Key Amendments to Improve Not-for-Profit Financial Reporting

Key Amendments to Improve Not-for-Profit Financial Reporting

After years of debate, the Financial Accounting Standards Board has issued ASU 2016-14,
Presentation of Financial Statements of Not-for-Profit Entities which is aimed to improve not-for-profit financial reporting and provide more useful information to donors, grantors, creditors and other financial statement users. The update will change the way all not-for-profits classify net assets and prepare financial statements and is effective for annual financial statements issued for fiscal years beginning after December 15, 2017.

The amendments in the update are intended to make improvements that address: complexity in net asset classification; clarity of information regarding liquidity and availability of cash; transparency in reporting of financial reporting measures; consistency in reporting of expenses by function and nature; and utility of the statement of cash flows.

A summary of some of the key amendments follows.

LIQUIDITY INFORMATION

ASU 2016-14 includes specific disclosure requirements aimed at providing more useful information that will be helpful in assessing a not-for-profit’s (NFP’s) availability of resources to meet cash needs for general expenditures and overall liquidity and financial flexibility. The disclosures include:

  • The total amount of financial assets at the end of the period;
  • Amounts that are not available to meet cash needs within an entity defined time horizon;
  • The total amount of financial liabilities that are due within that time horizon.

EXPENSE CLASSIFICATION

The new guidance requires expenses to be reported by nature and function in a single location on the financial statements. This information can be presented on the statement of activities, on a separate statement, or in a schedule in the notes to the financial statements. NFP’s are also required to disclose the method used to allocate costs among programs and support functions.

PRESENTATION OF INVESTMENT EXPENSES

Requires not-for-profits to disclose investment expenses net of investment returns on the face of the statement of activities. The netted amount may be reported on multiple lines over the statement. A disclosure of the components of investment expense will no longer be required.

PRESENTATION OF CASH FLOW INFORMATION

A not-for-profit may choose to report cash flows from operating activities either using the direct or indirect method. If the direct method is used, a reconciliation to the indirect method may be reported, but is no longer required.

NET ASSET CLASSIFICATIONS

On the statement of financial position, ASU 2016-14 replaces the three classes of net assets known as unrestricted, temporarily restricted and permanently restricted with two new classes called net assets with donor restrictions and net assets without donor restrictions. These classifications are based on the absence or presence of donor-imposed restrictions.

UNDERWATER ENDOWMENTS

The new guidance enhances the classification and disclosure of underwater endowment funds.
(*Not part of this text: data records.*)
(* ===== verification/Auth.v ===== *)
(** * Roles, permissions and API-key scopes ([src/auth.rs]) *)
From S2P Require Import Prelude.

Inductive Role := SystemAdmin | OrganizationAdmin | Member.

Inductive Permission :=
  | ManageSystem | ManageOrganization | ManageMembers | ManageLockedInjections
  | CreateWorkspace | ReadWorkspace | ConnectWorkspace | ChangeWorkspaceState | DeleteWorkspace.

(** [ApiKeyScope]: one scope per permission, and the right to manage keys. *)
Inductive ApiKeyScope :=
  | ScopeManageApiKeys | ScopeManageSystem | ScopeManageOrganization | ScopeManageMembers
  | ScopeManageLockedInjections | ScopeCreateWorkspace | ScopeReadWorkspace
  | ScopeConnectWorkspace | ScopeChangeWorkspaceState | ScopeDeleteWorkspace.

#[global] Instance role_eq_dec : EqDecision Role.
Proof. solve_decision. Defined.
#[global] Instance permission_eq_dec : EqDecision Permission.
Proof. solve_decision. Defined.
#[global] Instance api_key_scope_eq_dec : EqDecision ApiKeyScope.
Proof. solve_decision. Defined.

Record RoleBinding := mkRoleBinding {
  role : Role;
  organization_id : option Uuid;
}.

(** [Vec::splice(1..1, items)]: insert after the first element. *)
Definition initial_key_defaults (system_admin : bool) : list ApiKeyScope :=
  let scopes := [ScopeManageApiKeys; ScopeCreateWorkspace; ScopeReadWorkspace;
                 ScopeConnectWorkspace; ScopeChangeWorkspaceState] in
  if system_admin then
    take 1 scopes ++
      [ScopeManageSystem; ScopeManageOrganization; ScopeManageMembers; ScopeManageLockedInjections]
      ++ drop 1 scopes ++ [ScopeDeleteWorkspace]
  else scopes.

Definition permits (scope : ApiKeyScope) (permission : Permission) : bool :=
  match scope, permission with
  | ScopeManageSystem, ManageSystem
  | ScopeManageOrganization, ManageOrganization
  | ScopeManageMembers, ManageMembers
  | ScopeManageLockedInjections, ManageLockedInjections
  | ScopeCreateWorkspace, CreateWorkspace
  | ScopeReadWorkspace, ReadWorkspace
  | ScopeConnectWorkspace, ConnectWorkspace
  | ScopeChangeWorkspaceState, ChangeWorkspaceState
  | ScopeDeleteWorkspace, DeleteWorkspace => true
  | _, _ => false
  end.

Definition allows (binding : RoleBinding) (permission : Permission) (resource : Uuid) : bool :=
  match role binding with
  | SystemAdmin => true
  | OrganizationAdmin =>
      bool_decide (organization_id binding = Some resource) &&
      negb (bool_decide (permission = ManageSystem))
  | Member =>
      bool_decide (organization_id binding = Some resource) &&
      match permission with
      | CreateWorkspace | ReadWorkspace | ConnectWorkspace | ChangeWorkspaceState => true
      | _ => false
      end
  end.

Definition role_as_str (r : Role) : string :=
  match r with
  | SystemAdmin => "system_admin"
  | OrganizationAdmin => "organization_admin"
  | Member => "member"
  end.

Definition role_from_database (value : string) : option Role :=
  if String.eqb value "system_admin" then Some SystemAdmin
  else if String.eqb value "organization_admin" then Some OrganizationAdmin
  else if String.eqb value "member" then Some Member
  else None.

(** ** Properties *)

(** Outside the system administrator, a binding grants nothing in another
    organization and never grants system management. *)
Theorem organization_boundary binding permission resource :
  role binding ≠ SystemAdmin → allows binding permission resource = true →
  organization_id binding = Some resource ∧ permission ≠ ManageSystem.
Proof.
  unfold allows. destruct (role binding); [done|..]; intros _ H; bool_prop; [done|].
  split; [done|]. by destruct permission.
Qed.

Lemma organization_boundary_witness :
  organization_id (mkRoleBinding Member (Some 7%N)) = Some 7%N ∧ ReadWorkspace ≠ ManageSystem.
Proof. apply (organization_boundary (mkRoleBinding Member (Some 7%N)) ReadWorkspace 7%N); done. Defined.

(** What a member may do an organization administrator may do, and what that
    one may do a system administrator may do. *)
Lemma role_hierarchy org permission resource :
  (allows (mkRoleBinding Member org) permission resource = true →
   allows (mkRoleBinding OrganizationAdmin org) permission resource = true) ∧
  (allows (mkRoleBinding OrganizationAdmin org) permission resource = true →
   allows (mkRoleBinding SystemAdmin org) permission resource = true).
Proof. unfold allows; cbn. split; [|done]. by destruct (bool_decide (org = _)), permission. Qed.

(** The scopes of a first API key never grant a non-administrator a
    permission that a member of the organization does not hold, and an
    administrator's cover every permission. *)
Theorem initial_key_scopes permission resource :
  (∀ scope, scope ∈ initial_key_defaults false → permits scope permission = true →
     allows (mkRoleBinding Member (Some resource)) permission resource = true) ∧
  (∃ scope, scope ∈ initial_key_defaults true ∧ permits scope permission = true).
Proof.
  split.
  - intros scope Hin Hp. unfold allows; cbn. rewrite bool_decide_eq_true_2 by done; cbn.
    unfold initial_key_defaults in Hin. cbn in Hin. set_unfold in Hin.
    destruct_or?; subst; by destruct permission.
  - apply Exists_exists. destruct permission; vm_compute; auto 12 using Exists.
Qed.

Lemma role_roundtrip r : role_from_database (role_as_str r) = Some r.
Proof. by destruct r. Qed.
(* ===== verification/Workspaces.v ===== *)
(** * Workspaces ([src/workspaces.rs])

    The workspace record, its lifecycle state machine ([WorkspaceState::request]
    for user intent, [WorkspaceState::observe] for what the reconciler saw) and
    the volume bindings. Constructors of [WorkspaceObservation] carry the prefix
    [Obs], fields of [Workspace] the prefix [ws_], fields of a binding [vb_]. *)
From S2P Require Import Prelude Text Auth Quota Templates.

Inductive WorkspaceState :=
  | Provisioning | Ready | Stopping | Stopped | Starting | Restarting | Deleting | Deleted | Failed.

Inductive WorkspaceAction := Start | Stop | Restart | Delete.

Inductive WorkspaceObservation := ObsReady | ObsNotReady | ObsStopped | ObsDeleted | ObsFailed.

#[global] Instance workspace_state_eq_dec : EqDecision WorkspaceState.
Proof. solve_decision. Defined.
#[global] Instance workspace_action_eq_dec : EqDecision WorkspaceAction.
Proof. solve_decision. Defined.
#[global] Instance workspace_observation_eq_dec : EqDecision WorkspaceObservation.
Proof. solve_decision. Defined.

Record TransitionError := mkTransitionError {
  te_state : WorkspaceState;
  te_operation : string;
}.

Record WorkspaceHomeVolumeBinding := mkBinding {
  vb_namespace : string;
  vb_claim_name : string;
  vb_claim_uid : string;
  vb_capacity_gib : Z;
}.
#[global] Instance binding_eq_dec : EqDecision WorkspaceHomeVolumeBinding.
Proof. solve_decision. Defined.

(** [selector] is a [BTreeMap]: its entries in key order. *)
Record ResolvedPlacement := mkResolvedPlacement {
  rp_selector : list (string * string);
  rp_required_hosts : list string;
  rp_preferred_hosts : list string;
}.

Record Workspace := mkWorkspace {
  ws_id : Uuid;
  ws_short_id : string;
  ws_organization_id : Uuid;
  ws_owner_id : Uuid;
  ws_name : string;
  ws_template_id : option Uuid;
  ws_node_pool : string;
  ws_home_volume_binding : option WorkspaceHomeVolumeBinding;
  ws_scratch_volume_binding : option WorkspaceHomeVolumeBinding;
  ws_template : WorkspaceTemplateSpec;
  ws_state : WorkspaceState;
  ws_generation : Z;  (** u64 *)
  ws_created_at : Z;
  ws_updated_at : Z;
}.

(** ** Names *)
Definition action_as_str (a : WorkspaceAction) : string :=
  match a with Start => "start" | Stop => "stop" | Restart => "restart" | Delete => "delete" end.

Definition action_from_api (value : string) : option WorkspaceAction :=
  if String.eqb value "start" then Some Start
  else if String.eqb value "stop" then Some Stop
  else if String.eqb value "restart" then Some Restart
  else if String.eqb value "delete" then Some Delete
  else None.

Definition observation_as_str (o : WorkspaceObservation) : string :=
  match o with
  | ObsReady => "mark_ready" | ObsNotReady => "mark_not_ready" | ObsStopped => "mark_stopped"
  | ObsDeleted => "mark_deleted" | ObsFailed => "mark_failed"
  end.

Definition state_as_str (s : WorkspaceState) : string :=
  match s with
  | Provisioning => "provisioning" | Ready => "ready" | Stopping => "stopping"
  | Stopped => "stopped" | Starting => "starting" | Restarting => "restarting"
  | Deleting => "deleting" | Deleted => "deleted" | Failed => "failed"
  end.

Definition state_from_database (value : string) : option WorkspaceState :=
  if String.eqb value "provisioning" then Some Provisioning
  else if String.eqb value "ready" then Some Ready
  else if String.eqb value "stopping" then Some Stopping
  else if String.eqb value "stopped" then Some Stopped
  else if String.eqb value "starting" then Some Starting
  else if String.eqb value "restarting" then Some Restarting
  else if String.eqb value "deleting" then Some Deleting
  else if String.eqb value "deleted" then Some Deleted
  else if String.eqb value "failed" then Some Failed
  else None.

Definition access_mode_as_str (m : AccessMode) : string :=
  match m with Internal => "internal" | Public => "public" end.

Definition access_mode_from_database (value : string) : option AccessMode :=
  if String.eqb value "internal" then Some Internal
  else if String.eqb value "public" then Some Public
  else None.

(** ** The state machine *)
Definition request (s : WorkspaceState) (action : WorkspaceAction)
    : result TransitionError WorkspaceState :=
  match s, action with
  | (Stopped | Failed), Start => Ok Starting
  | (Provisioning | Ready | Starting | Restarting | Failed), Stop => Ok Stopping
  | (Provisioning | Ready | Starting | Failed), Restart => Ok Restarting
  | (Provisioning | Ready | Stopped | Starting | Stopping | Restarting | Failed), Delete => Ok Deleting
  | _, _ => Err (mkTransitionError s (action_as_str action))
  end.

Definition observe (s : WorkspaceState) (observation : WorkspaceObservation)
    : result TransitionError WorkspaceState :=
  match s, observation with
  | (Provisioning | Starting | Restarting), ObsReady => Ok Ready
  | Ready, ObsNotReady => Ok Starting
  | Stopping, ObsStopped => Ok Stopped
  | Deleting, ObsDeleted => Ok Deleted
  | (Provisioning | Ready | Starting | Stopping | Restarting | Deleting), ObsFailed => Ok Failed
  | _, _ => Err (mkTransitionError s (observation_as_str observation))
  end.

(** ** Volume bindings *)
Definition WORKSPACE_NAMESPACE : string := "memeloop-workspace-control".

Definition valid_label (label : list Z) : bool :=
  negb (bool_decide (label = [])) && (Z.of_nat (length label) <=? 63) &&
  starts_with is_ascii_alphanumeric label && ends_with is_ascii_alphanumeric label &&
  forallb name_byte label.

Definition GIB : Z := 1073741824.

Definition binding_is_valid (b : WorkspaceHomeVolumeBinding) : bool :=
  bool_decide (vb_namespace b = WORKSPACE_NAMESPACE) &&
  negb (bool_decide (vb_claim_name b = "")) && (len (vb_claim_name b) <=? 253) &&
  forallb valid_label (split_on c_dot (bytes (vb_claim_name b))) &&
  negb (bool_decide (vb_claim_uid b = "")) && (len (vb_claim_uid b) <=? 128) &&
  forallb (λ c, is_ascii_alphanumeric c || (c =? c_dash)) (bytes (vb_claim_uid b)) &&
  (0 <? vb_capacity_gib b) &&
  match checked_mul_u64 (vb_capacity_gib b) GIB with
  | Some n => n <=? i64_max
  | None => false
  end.

(** A valid binding's capacity in bytes fits a signed 64-bit column. *)
Lemma binding_is_valid_capacity b :
  binding_is_valid b = true → 0 < vb_capacity_gib b ∧ vb_capacity_gib b * GIB <= i64_max.
Proof.
  unfold binding_is_valid. intros H. apply andb_true_iff in H as [H Hm].
  apply andb_true_iff in H as [_ Hpos%Z.ltb_lt].
  unfold checked_mul_u64, guard_range in Hm. destruct (in_u64 _); [|done].
  apply Z.leb_le in Hm. auto.
Qed.

(** ** Properties of the lifecycle *)

(** One step of the lifecycle: a request or an observation. *)
Inductive life_step : WorkspaceState → WorkspaceState → Prop :=
  | life_request s a s' : request s a = Ok s' → life_step s s'
  | life_observe s o s' : observe s o = Ok s' → life_step s s'.

#[export] Hint Constructors life_step : mwc.
#[export] Hint Extern 1 (request _ _ = Ok _) => reflexivity : mwc.
#[export] Hint Extern 1 (observe _ _ = Ok _) => reflexivity : mwc.

(** A workspace in these states is meant to run. *)
Definition run_intent (s : WorkspaceState) : bool :=
  match s with Provisioning | Ready | Starting | Restarting => true | _ => false end.

(** A deleted workspace stays deleted (no request and no observation is
    accepted), and the state is only entered from a confirmed deletion. *)
Lemma deleted_terminal s :
  (∀ a, is_err (request Deleted a) = true) ∧ (∀ o, is_err (observe Deleted o) = true) ∧
  (life_step s Deleted ↔ s = Deleting).
Proof.
  split_and!; [by intros []|by intros []|]. split.
  - intros H. inversion H as [? a ? E|? o ? E]; subst; [by destruct s, a|by destruct s, o].
  - intros ->. apply (life_observe _ ObsDeleted). reflexivity.
Qed.

(** An observation never starts a workspace: if it leads to a state meant
    to run, the workspace was already meant to run. Only a request changes
    the intent. *)
Lemma observation_keeps_intent s o s' :
  observe s o = Ok s' → run_intent s' = true → run_intent s = true.
Proof. by destruct s, o; intros [= <-]. Qed.

Lemma reach_ready s : s ≠ Deleted → rtc life_step s Ready.
Proof.
  assert (Hstart : rtc life_step Starting Ready)
    by (eapply rtc_l; [apply (life_observe _ ObsReady); reflexivity|done]).
  assert (Hstopped : rtc life_step Stopped Ready)
    by (eapply rtc_l; [apply (life_request _ Start); reflexivity|done]).
  assert (Hfailed : rtc life_step Failed Ready)
    by (eapply rtc_l; [apply (life_request _ Start); reflexivity|done]).
  intros Hs. destruct s; try done.
  - eapply rtc_l; [apply (life_observe _ ObsReady); reflexivity|done].
  - eapply rtc_l; [apply (life_observe _ ObsStopped); reflexivity|done].
  - eapply rtc_l; [apply (life_observe _ ObsReady); reflexivity|done].
  - eapply rtc_l; [apply (life_observe _ ObsFailed); reflexivity|done].
Qed.

Lemma reach_deleted s : s ≠ Deleted → rtc life_step s Deleted.
Proof.
  assert (Hd : rtc life_step Deleting Deleted)
    by (eapply rtc_l; [apply (life_observe _ ObsDeleted); reflexivity|done]).
  intros Hs. destruct s; try done;
    (eapply rtc_l; [apply (life_request _ Delete); reflexivity|done]).
Qed.

(** No lifecycle state but [Deleted] is a dead end: from every other one
    the workspace can still become ready and can still be deleted. *)
Theorem lifecycle_no_dead_end s :
  s ≠ Deleted → rtc life_step s Ready ∧ rtc life_step s Deleted.
Proof. auto using reach_ready, reach_deleted. Qed.

Lemma lifecycle_no_dead_end_witness : rtc life_step Failed Ready ∧ rtc life_step Failed Deleted.
Proof. apply (lifecycle_no_dead_end Failed). done. Defined.

(** The text stored for a state decodes to exactly that state, and no
    other text decodes. *)
Lemma state_names_roundtrip s value :
  state_from_database value = Some s ↔ value = state_as_str s.
Proof.
  unfold state_from_database. split.
  - repeat case_match; intros [= <-]; by apply String.eqb_eq.
  - intros ->. by destruct s.
Qed.

Lemma action_names_roundtrip a value : action_from_api value = Some a ↔ value = action_as_str a.
Proof.
  unfold action_from_api. split.
  - repeat case_match; intros [= <-]; by apply String.eqb_eq.
  - intros ->. by destruct a.
Qed.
Underwater endowment funds occur when the fair value is less than the original gift amount, amounts required by law, or amounts required to be maintained by the donor. NFP’s will now be required to disclose not only the aggregate amounts by which funds are underwater, but also disclose the aggregate of the original gift amounts (or level required by donor or law) for such funds, its fair value, and any governing board policy or decision to reduce or not spend from such funds.

GIFTS OF LONG-LIVED ASSETS

Under this new guidance, NFP’s are now required to treat capital gifts of long-lived assets without donor restrictions utilizing a placed-in-service approach where unrestricted gifts are reported within operations and the entire amount is to be transferred out of current operations when the gifted asset is placed in service. Gifts of cash restricted for acquisition or construction of long-lived assets will now be required to be reported as revenues that increase net assets with donor restrictions during the initial period and ultimately released into operations once donor restrictions are satisfied.

EFFECTIVE DATE AND ADOPTION

The amendments in this ASU are effective for annual financial statements issued for fiscal years beginning after December 15, 2017, and for interim periods within fiscal years beginning after December 15, 2018. Early application of the amendments is permitted.

The amendments should be applied on a retrospective basis in the year that the new ASU is first applied. However, if presenting comparative financial statements, a not-for-profit entity has the option to omit the following information for any periods presented before the period of adoption:

  • Analysis of expenses by both natural classification and functional classification (the separate presentation of expenses by functional classification and expenses by natural classification is still required). NFPs that previously were required to present a statement of functional expenses do not have the option to omit this analysis; however, they may present the comparative period information in any of the formats permitted in this new ASU, consistent with the presentation in the period of adoption.
  • Disclosures about liquidity and availability of resources.

In the period of adoption, a not-for-profit is required to disclose the nature of any reclassifications or restatements and their effects, if any, on changes in the net asset classes for each period presented.